Vivants, nous fûmes tous des soldats d’Italie ;
De notre souvenir la Maremme est remplie,
Et le Tésin lombard roule aujourd’hui nos os.
Notre épée a cueilli le myrte de Vérone ;
La rose de Mantoue a fait notre couronne ;
Mais le glaive aiguisé nous a fait nos tombeaux.
Ne reverrons-nous plus, dans leur urne d’albâtre,
Les flots du lac de Côme, et la cime bleuâtre
Où l’amandier en fleur renaissait sous nos pas ?
Est-ce l’heure où du jour la sanglante paupière
Se rouvre au haut des monts en un nid de lumière ?
Et les vautours ont-ils achevé leurs repas ?

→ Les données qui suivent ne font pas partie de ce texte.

(** [Execute] on a store that answers, for a workflow that is not
    completed, up to the call of the workflow function and after it. *)
Lemma Execute_runs workflowID (workflowFn : Context → M U (option error)) d u l :
  workflows d !! workflowID ≠ Some "completed" →
  Execute workflowID workflowFn (mkWorld d [] u l)
  = let d1 := insert_or_ignore_workflow workflowID "running" d in
    let ctx := mkContext workflowID
                 (default 0%Z (select_max_sequence workflowID d1))
                 (foldl (λ m r, <[step_key r := default [] (output r)]> m) ∅
                    (select_completed workflowID d1))
                 (foldl (λ m r, <[step_id r := sequence_num r]> m) ∅
                    (select_steps workflowID d1)) in
    let w1 := mkWorld d1 [] u
                (l ++ [EvExec "workflows"; EvQuery "workflows";
                       EvQuery "steps"; EvQuery "steps"; EvQuery "steps";
                       EvProcedure workflowID]) in
    match (workflowFn ctx w1).1 with
    | Some e =>
        (Some (wrapError "workflow execution failed" e),
         (UpdateWorkflowStatus workflowID "failed" (workflowFn ctx w1).2).2)
    | None =>
        match (UpdateWorkflowStatus workflowID "completed"
                 (workflowFn ctx w1).2).1 with
        | Some e =>
            (Some (wrapError "failed to mark workflow as completed" e),
             (UpdateWorkflowStatus workflowID "completed"
                (workflowFn ctx w1).2).2)
        | None =>
            (None,
             (UpdateWorkflowStatus workflowID "completed"
                (workflowFn ctx w1).2).2)
        end
    end.
Proof.
  intros Hst. cbv zeta.
  set (d1 := insert_or_ignore_workflow workflowID "running" d).
  set (ctx := mkContext _ _ _ _). set (w1 := mkWorld d1 [] u _).
  destruct (workflowFn ctx w1) as [err w2] eqn:Efn.
  unfold Execute.
  unfold mbind at 1, M_bind at 1, CreateWorkflow. rewrite retryOnBusy_healthy.
  fold d1.
  assert (∃ st, workflows d1 !! workflowID = Some st ∧ st ≠ "completed")
    as (st & Hst1 & Hne).
  { unfold d1, insert_or_ignore_workflow.
    destruct (workflows d !! workflowID) as [st|] eqn:E; simpl.
    - exists st. split; [done | congruence].
    - exists "running". by rewrite lookup_insert_eq. }
  unfold mbind at 1, M_bind at 1, GetWorkflowStatus.
  unfold mbind at 1, M_bind at 1. rewrite sqlQuery_healthy. simpl.
  rewrite Hst1. unfold mret at 1, M_ret at 1.
  rewrite bool_decide_eq_false_2 by done.
  unfold mbind at 1, M_bind at 1. rewrite newContext_healthy.
  unfold mbind at 1, M_bind at 1, emit.
  unfold mbind at 1, M_bind at 1.
  match goal with
  | |- context [workflowFn ?c ?w0] =>
      assert (workflowFn c w0 = (err, w2)) as ->
        by (rewrite <- Efn; unfold w1; simpl; by rewrite <- !app_assoc)
  end.
  destruct err as [e|]; simpl.
  - unfold mbind, M_bind, mret, M_ret.
    by destruct (UpdateWorkflowStatus workflowID "failed" w2).
  - unfold mbind, M_bind, mret, M_ret.
    by destruct (UpdateWorkflowStatus workflowID "completed" w2) as [[e|] w3].
Qed.

End lifecycle_facts.

(** X9. The life cycle of a workflow.  On a store that answers, for a
    workflow that is new, running or failed, [Execute] creates the record
    if needed, builds the context that [newContext] returns and calls the
    workflow function once.  If the function leaves the store answering and
    table [workflows] alone, then: when it returns nil, [Execute] returns
    nil and the status is completed; when it returns an error, [Execute]
    returns that error wrapped as "workflow execution failed" and the status
    is failed.  Table [steps] and the user's state are as the function left
    them. *)
Theorem Execute_lifecycle {U : Type} (workflowID : string)
    (workflowFn : Context → M U (option error)) (w : World U) :
  faults w = [] →
  workflows (db w) !! workflowID ≠ Some "completed" →
  (∀ ctx (w1 : World U), faults w1 = [] →
     faults (workflowFn ctx w1).2 = [] ∧
     workflows (db (workflowFn ctx w1).2) = workflows (db w1)) →
  ∃ ctx (w1 : World U),
    (newContext workflowID w).1 = inl ctx ∧
    steps (db w1) = steps (db w) ∧ user w1 = user w ∧ faults w1 = [] ∧
    is_Some (workflows (db w1) !! workflowID) ∧
    log w1 = log w ++ [EvExec "workflows"; EvQuery "workflows";
                       EvQuery "steps"; EvQuery "steps"; EvQuery "steps";
                       EvProcedure workflowID] ∧
    steps (db (Execute workflowID workflowFn w).2)
    = steps (db (workflowFn ctx w1).2) ∧
    user (Execute workflowID workflowFn w).2 = user (workflowFn ctx w1).2 ∧
    match (workflowFn ctx w1).1 with
    | None =>
        (Execute workflowID workflowFn w).1 = None ∧
        workflows (db (Execute workflowID workflowFn w).2) !! workflowID
        = Some "completed"
    | Some e =>
        (Execute workflowID workflowFn w).1
        = Some (wrapError "workflow execution failed" e) ∧
        workflows (db (Execute workflowID workflowFn w).2) !! workflowID
        = Some "failed"
    end.
Proof.
  intros Hf Hst Hfn. destruct w as [d fs u l]; simpl in *; subst fs.
  rewrite Execute_runs by done. cbv zeta.
  set (d1 := insert_or_ignore_workflow workflowID "running" d).
  assert (steps d1 = steps d) as Hsteps.
  { unfold d1, insert_or_ignore_workflow. by destruct (workflows d !! workflowID). }
  assert (is_Some (workflows d1 !! workflowID)) as Hrec.
  { unfold d1, insert_or_ignore_workflow.
    destruct (workflows d !! workflowID) eqn:E; simpl; [by rewrite E|].
    rewrite lookup_insert_eq. by eexists. }
  assert (rows_of workflowID d1 = rows_of workflowID d) as Hrows
    by (unfold rows_of; by rewrite Hsteps).
  assert (select_steps workflowID d1 = select_steps workflowID d)
    as Hsel by (unfold select_steps; by rewrite Hrows).
  assert (select_completed workflowID d1 = select_completed workflowID d)
    as Hcompl by (unfold select_completed; by rewrite Hsel).
  assert (select_max_sequence workflowID d1 = select_max_sequence workflowID d)
    as Hmax by (unfold select_max_sequence; by rewrite Hrows).
  rewrite Hsel, Hcompl, Hmax.
  set (ctx := mkContext _ _ _ _). set (w1 := mkWorld d1 [] u _).
  exists ctx, w1. rewrite newContext_healthy.
  do 6 (split; [done|]).
  destruct (Hfn ctx w1 eq_refl) as [Hf2 Hw2].
  destruct (workflowFn ctx w1) as [err w2] eqn:Efn. simpl in *.
  destruct w2 as [d2 fs2 u2 l2]; simpl in *; subst fs2.
  destruct Hrec as [st1 Hst1].
  unfold UpdateWorkflowStatus. rewrite !retryOnBusy_healthy.
  destruct err as [e|]; simpl;
    (do 3 (split; [done|])); by rewrite lookup_alter_eq, Hw2, Hst1.
Qed.

(** ** The paths through [Step] *)

Section step_paths.

Context {U : Type} {T : Type} `{!Codec T}.
Implicit Types (w : World U) (d : DB) (u : U) (l : list event)
  (r : StepRow) (ctx : Context) (fn : Body U T).

(** With no cached output, a completed record and a driver that reports no
    error, the stored output is decoded and cached. *)
Lemma Step_found ctx id fn d u l out :
  completedSteps ctx !! generateStepKey id (assignSeq ctx id).1 = None →
  getStep_result (WorkflowID ctx)
    (generateStepKey id (assignSeq ctx id).1) d = (out, true) →
  Step ctx id fn (mkWorld d [] u l)
  = match Unmarshal out with
    | (_, Some e) =>
        (((assignSeq ctx id).2,
          (zero, Some (wrapError "failed to unmarshal database result" e))),
         mkWorld d [] u (l ++ [EvQuery "steps"]))
    | (result, None) =>
        ((cacheStep (assignSeq ctx id).2
            (generateStepKey id (assignSeq ctx id).1) out, (result, None)),
         mkWorld d [] u ((l ++ [EvQuery "steps"]) ++ [EvPrint (skipped id)]))
    end.
Proof.
  intros Hc Hg. unfold Step.
  rewrite <- (assignSeq_completedSteps ctx id) in Hc.
  rewrite <- (assignSeq_WorkflowID ctx id) in *.
  destruct (assignSeq ctx id) as [seqNum ctx1]; simpl in *. rewrite Hc.
  unfold mbind at 1, M_bind at 1.
  assert (GetStep (WorkflowID ctx1) (generateStepKey id seqNum)
            (mkWorld d [] u l)
          = ((out, true, None), mkWorld d [] u (l ++ [EvQuery "steps"])))
    as ->.
  { unfold GetStep, mbind, M_bind. rewrite sqlQuery_healthy.
    unfold getStep_result in Hg.
    destruct (select_step _ _ d) as [r|]; [|done].
    destruct (bool_decide _); by simplify_eq. }
  by destruct (Unmarshal out) as [result [e|]].
Qed.

Lemma getStep_result_completed workflowID stepKey d r :
  unique_step_keys d → r ∈ steps d →
  workflow_id r = workflowID → step_key r = stepKey →
  status r = "completed" →
  getStep_result workflowID stepKey d = (default [] (output r), true).
Proof.
  intros Hu Hin Hw Hk Hs. unfold getStep_result.
  rewrite (select_step_unique _ _ _ r) by done.
  rewrite bool_decide_eq_false_2; [done|]. by intros [].
Qed.

Lemma getStep_result_not_completed workflowID stepKey d :
  (∀ r, r ∈ steps d → step_key r = stepKey →
        workflow_id r = workflowID ∧ status r ≠ "completed") →
  (getStep_result workflowID stepKey d).2 = false.
Proof.
  intros Hown. unfold getStep_result.
  destruct (select_step _ _ d) as [r|] eqn:E; [|done].
  apply select_step_Some in E as (Hin & _ & Hk).
  destruct (Hown r Hin Hk) as [_ Hs]. by rewrite bool_decide_eq_true_2.
Qed.

Lemma update_completed_rows workflowID stepKey out d r :
  r ∈ steps (update_completed workflowID stepKey out d) →
  workflow_id r = workflowID → step_key r = stepKey →
  status r = "completed" ∧ output r = Some out.
Proof.
  unfold update_completed; simpl.
  intros (r0 & -> & Hin)%list_elem_of_fmap Hw Hk.
  destruct (matches workflowID stepKey r0) eqn:Hm; [done|].
  unfold matches in Hm. by rewrite !bool_decide_eq_true_2 in Hm.
Qed.

Lemma update_completed_keeps workflowID stepKey out d r :
  r ∈ steps d → workflow_id r = workflowID → step_key r = stepKey →
  set_completed out r ∈ steps (update_completed workflowID stepKey out d).
Proof.
  intros Hin Hw Hk. unfold update_completed; simpl.
  apply list_elem_of_fmap. exists r. split; [|done].
  unfold matches. by rewrite !bool_decide_eq_true_2.
Qed.

(** After the completion write every row selected for the key is completed
    with the written output. *)
Lemma getStep_result_update_completed workflowID stepKey out d :
  (∃ r, r ∈ steps d ∧ workflow_id r = workflowID ∧ step_key r = stepKey) →
  getStep_result workflowID stepKey (update_completed workflowID stepKey out d)
  = (out, true).
Proof.
  intros (r & Hin & Hw & Hk). unfold getStep_result.
  destruct (select_step _ _ _) as [r'|] eqn:E.
  - apply select_step_Some in E as (Hin' & Hw' & Hk').
    destruct (update_completed_rows _ _ _ _ _ Hin' Hw' Hk') as [-> ->]. done.
  - exfalso. eapply (select_step_None _ _ _ (set_completed out r)); [done| |done].
    by apply update_completed_keeps.
Qed.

Ah ! Sous les neiges de nivôse
Avant que l’aube fût éclose,
Sur le plateau de Rivoli
L’éclair de mon casque a jailli.
Au plus épais de la bataille,
Quand sous leur sanglante muraille
Les hautes Alpes ont tremblé,
Masséna, Joubert m’ont parlé.
Que mon épée était joyeuse !
C’était mon bien, mon amoureuse.
Couchée à mon côté, sans bruit,
Elle me veillait dans ma nuit ;
Elle étincelait dans mon rêve,
Et me disait : " Viens, je me lève ! "

Qu’est devenu son pur tranchant,
Que dorait le soleil couchant ?


Ô vous, qui vous taisez pendant que les morts pleurent,
Parlez ! Que fait le monde où les vivants demeurent ?
La paix est-elle close entre les nations ?
Les hommes n’ont-ils pas pleuré toutes leurs larmes ?
Se plaisent-ils toujours au cliquetis des armes ?
Et les semeurs ont-ils retrouvé leurs sillons ?
Nos fils sont-ils restés semblables à leurs pères ?
Au fond de nos hameaux les vieilles filandières
Parlent-elles de nous quand leur âtre a pâli ?
Se souvient-on encor, dans la terre où vous êtes,
Du jeune général qui, comme les tempêtes,
Nous menait en un jour d’Arcole à Rivoli ?
L’olive chaque été reverdit-elle encore
Sur le mont où son sabre éblouissait l’aurore ?
On dit que son cheval a tari les ruisseaux
Où son souffle a passé ; que l’herbe est sans rosée
À l’endroit où sa tente un soir s’est reposée,
Et que son ombre au loin appelle les corbeaux ?
L’épée obéit-elle encore à sa parole ?
Son nom a-t-il d’un bond franchi le pont d’Arcole,
Ou s’est-il dissipé dans le souffle des vents ?
Depuis nous qu’a-t-il fait ? Est-il resté le même ?
Son front a-t-il jamais tenté le diadème ?
Est-il le roi des morts, ou le roi des vivants ?
Ah ! Chanteur, achevez ! Nos armes émoussées
Comme un glas ont frappé vos rimes cadencées.


Parlez, nous nous taisons. Autour de votre front,
Ainsi qu’un ouragan, notre ombre se balance.
Du vin de nos combats enivrez donc la France.
Si les vivants sont sourds, les morts vous entendront.